Наши лучшие дни - страница 17
– Появилось одно обстоятельство, а именно Южная Америка, – продолжала Венди.
Ну конечно, ну разумеется. Нечто вроде Южной Америки, ни больше ни меньше, и должно было появиться. Потому что ее сестра и нормальность – вещи несовместимые. Потому что Вайолет не дозволено понежиться после обеда с младшеньким в объятиях, ибо Венди настроена на очередной сеанс манипулирования.
Вайолет стала гладить сына по спинке – ритмично, словно соблюдая некий ритуал. Так малыши сами себя убаюкивают, раскачиваясь взад-вперед. Так легче вникать в слова сестры.
1975
Здание факультета поведенческой психологии представляло собой лабиринт. План, висевший на первом этаже, был с виду вроде человеческого генома, а у тех, кто приближался к зданию с улицы, неизменно возникал эффект Гензеля и/или Гретель – очень уж здание смахивало на пряничный домик.

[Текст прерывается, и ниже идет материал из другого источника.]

Lemma swap_Permutation i j a : swap i j a ≡ₚ a.
Proof.
  unfold swap.
  destruct (a !! i) as [ai|] eqn:Hi; [|done].
  destruct (a !! j) as [aj|] eqn:Hj; [|done].
  assert (Hj' : <[i := aj]> a !! j = Some aj).
  { destruct (decide (i = j)) as [->|Hne].
    - apply list_lookup_insert_eq. by eapply lookup_lt_Some.
    - by rewrite list_lookup_insert_ne. }
  apply (Permutation_cons_inv (a := aj)).
  by rewrite <- (insert_trades _ _ _ _ Hj'), <- (insert_trades _ _ _ _ Hi).
Qed.

Lemma shuffle_loop_Permutation i a g : (shuffle_loop i a g).1 ≡ₚ a.
Proof.
  revert a g. induction i as [|i IH]; intros a g; [done|].
  simpl. rewrite IH. apply swap_Permutation.
Qed.

Lemma shuffle_Permutation xs g : (shuffle xs g).1 ≡ₚ xs.
Proof. apply shuffle_loop_Permutation. Qed.

(** The loop on the array at [a] does to the store what the loop on the
    contents does to the contents, and touches no other array. *)
Lemma Heap_swap_contents (a : Heap.loc) i j (h : Heap.heap T) xs :
  h !! a = Some xs → Heap.swap a i j h = <[a := swap i j xs]> h.
Proof.
  intros Ha. unfold Heap.swap, swap. rewrite Ha.
  destruct (xs !! i), (xs !! j); by rewrite ?(insert_id h a xs Ha).
Qed.

Lemma Heap_shuffle_loop_contents (a : Heap.loc) i (h : Heap.heap T) xs g :
  h !! a = Some xs →
  Heap.shuffle_loop a i h g
  = (<[a := (shuffle_loop i xs g).1]> h, (shuffle_loop i xs g).2).
Proof.
  revert h xs g. induction i as [|i IH]; intros h xs g Ha; simpl.
  - by rewrite (insert_id h a xs Ha).
  - rewrite (Heap_swap_contents _ _ _ _ _ Ha).
    rewrite (IH _ (swap (Datatypes.S i) (g 0 `mod` (Datatypes.S i + 1)) xs))
      by apply lookup_insert_eq.
    by rewrite insert_insert_eq.
Qed.
(** ** State and the monad of handlers *)

Record World := {
  ticks : nat;                        (* clock readings made so far *)
  db : list CarInsurance;             (* the collection, in natural order *)
  moments : list Moment;              (* heap of moment objects *)
  arrays : list (list CarInsurance);  (* heap of arrays of documents *)
  out : list Output;                  (* outputs so far, oldest first *)
  replied : bool                      (* [interaction.replied] *)
}.

Definition withTicks (n : nat) (w : World) : World :=
  {| ticks := n; db := db w; moments := moments w; arrays := arrays w;
     out := out w; replied := replied w |}.

Definition withDb (d : list CarInsurance) (w : World) : World :=
  {| ticks := ticks w; db := d; moments := moments w; arrays := arrays w;
     out := out w; replied := replied w |}.

Definition withMoments (h : list Moment) (w : World) : World :=
  {| ticks := ticks w; db := db w; moments := h; arrays := arrays w;
     out := out w; replied := replied w |}.

Definition withArrays (h : list (list CarInsurance)) (w : World) : World :=
  {| ticks := ticks w; db := db w; moments := moments w; arrays := h;
     out := out w; replied := replied w |}.

Definition withOut (o : list Output) (w : World) : World :=
  {| ticks := ticks w; db := db w; moments := moments w; arrays := arrays w;
     out := o; replied := replied w |}.

Definition withReplied (b : bool) (w : World) : World :=
  {| ticks := ticks w; db := db w; moments := moments w; arrays := arrays w;
     out := out w; replied := b |}.

Inductive Outcome (A : Type) :=
| Ok (a : A)
| Throw (e : JsError)
| Diverge.

Arguments Ok {A} a.
Arguments Throw {A} e.
Arguments Diverge {A}.

Definition JS (A : Type) : Type := World -> Outcome A * World.

Definition ret {A} (a : A) : JS A := fun w => (Ok a, w).

Definition bind {A B} (c : JS A) (k : A -> JS B) : JS B :=
  fun w =>
    match c w with
    | (Ok a, w') => k a w'
    | (Throw e, w') => (Throw e, w')
    | (Diverge, w') => (Diverge, w')
    end.

Definition throw {A} (e : JsError) : JS A := fun w => (Throw e, w).

(** [try { body } catch (err) { handler }] *)
Definition tryCatch {A} (body : JS A) (handler : JsError -> JS A) : JS A :=
  fun w =>
    match body w with
    | (Throw e, w') => handler e w'
    | r => r
    end.

Declare Scope js_scope.
Delimit Scope js_scope with js.
Notation "x <- c ;; k" := (bind c (fun x => k))
  (at level 100, c at next level, right associativity) : js_scope.
Notation "c ;; k" := (bind c (fun _ => k))
  (at level 100, right associativity) : js_scope.
Open Scope js_scope.

(** [for (const x of xs) await body(x)] *)
Fixpoint forEachM {A} (body : A -> JS unit) (xs : list A) : JS unit :=
  match xs with
  | [] => ret tt
  | x :: xs' => body x ;; forEachM body xs'
  end.

(** [xs.map(f)] for an [f] that reads the state. *)
Fixpoint mapM {A B} (f : A -> JS B) (xs : list A) : JS (list B) :=
  match xs with
  | [] => ret []
  | x :: xs' => y <- f x ;; ys <- mapM f xs' ;; ret (y :: ys)
  end.

(** [xs.filter(p)] for a [p] that reads the state. *)
Fixpoint filterM {A} (p : A -> JS bool) (xs : list A) : JS (list A) :=
  match xs with
  | [] => ret []
  | x :: xs' =>
      b <- p x ;; ys <- filterM p xs' ;; ret (if b then x :: ys else ys)
  end.

(** [xs.entries()]: the elements with their indices from [i] on. *)
Fixpoint entriesFrom {A} (i : nat) (xs : list A) : list (nat * A) :=
  match xs with
  | [] => []
  | x :: xs' => (i, x) :: entriesFrom (S i) xs'
  end.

Попав внутрь, студенты бродили ошалело, дивились отсутствию окон, нелогичной нумерации аудиторий, затерянности туалетов. Терялись сами. Но только не Мэрилин Коннолли – она, напротив, наконец-то себя нашла, ну почти. Шел второй семестр. Мэрилин жила не в кампусе Иллинойсского университета, она каждый вечер возвращалась домой, на Фэйр-Окс, делалась тихоней – дочкой вдового отца, но днем была вольна заниматься чем угодно.
На факультете Мэрилин быстро освоилась, узнала ходы-выходы. Открыла для себя один конкретный лестничный пролет, что вел к вечно запертому кабинету между вторым и третьим этажами. Ступени даже через несколько слоев одежды пронизывали холодом (готовый ревматизм, если регулярно укладываться), акустика – будто в соборе. В аудиторию, к своим, Мэрилин входила с высоко поднятой головой. Впервые в жизни она не скрытничала, впервые в жизни была популярна. Преподаватели смеялись ее шуткам, новые подружки шептались с ней во время лекций. Она вдруг стала интересна окружающим, ее оценили не за способность держаться на плаву в период домашних кризисов, когда отец перебирал с джином, и не за умение утюжить мужские сорочки со стоячими воротничками, но за острый ум. А еще (в закоулках здания-лабиринта) за красивое тело.
А происходило все как раз на лестнице. Эти парни – новые знакомые – смотрели на Мэрилин как на взрослую, самостоятельную, на что угодно способную. От их взглядов было и жутковато, и в то же время весело. Нравилась ей и физиологическая часть программы – нетривиальные обстоятельства места, бетонные ступени под спиной. Заполнение тягостной пустоты, которое ощущаешь, сомкнувши ноги на торсе очередного филолога; его губы на шее, на сосках. Всезнайка Дин МакГиллис, большой поклонник Джойса, без намеков на терпение или снисхождение учил Мэрилин тонкостям орального секса. И это казалось правильным, и нечего было стыдиться своей жажды. Ибо Мэрилин всего лишь наверстывала. Ибо слишком долго была лишена физического тепла (мать умерла, отец, раздавленный горем, не позволял дочери дружить, вообще контактировать с мальчиками). Слишком долго она существовала без этого – без эмоций, похожих на любовь, без телесного жара, без искрящего скольжения по грудям и бедрам ладоней, которые не являлись ее собственными, – так кто запретит ей, кто осудит за интенсивное компенсирование? Только справедливым казалось, что Мэрилин наконец-то имеет богатый выбор всегда готовых сокурсников.
Осложнение нарисовалось в марте. С виду и на осложнение-то не тянуло – очочки, плащик. Мэрилин ждала помощника преподавателя по теории личности, когда этот человек вошел в здание-геном. Помощников преподавателя было трое, но ни с одним из них Мэрилин до сих пор не встречалась. Различала их по почерку и цвету используемых чернил – все они оставляли замечания на полях, когда просматривали рефераты. Мысленно Мэрилин называла их Неразборчивый Синий Шарик, Карандаш-С-Упором-Влево и Нахрапистая Красноперка. Этот последний вызывал у нее особую неприязнь, ибо порой рвал бумагу своими краткими, но экспрессивными комментариями. Мэрилин уставилась на субъекта в очках. Поза напряженная, видно, что стесняется, вроде как извиняется за свой высокий – больше метра восемьдесят – рост. Худощавый, а плечи широкие; это красиво. Кто же он – кто из троих? Каким почерком пишет ей замечания на полях?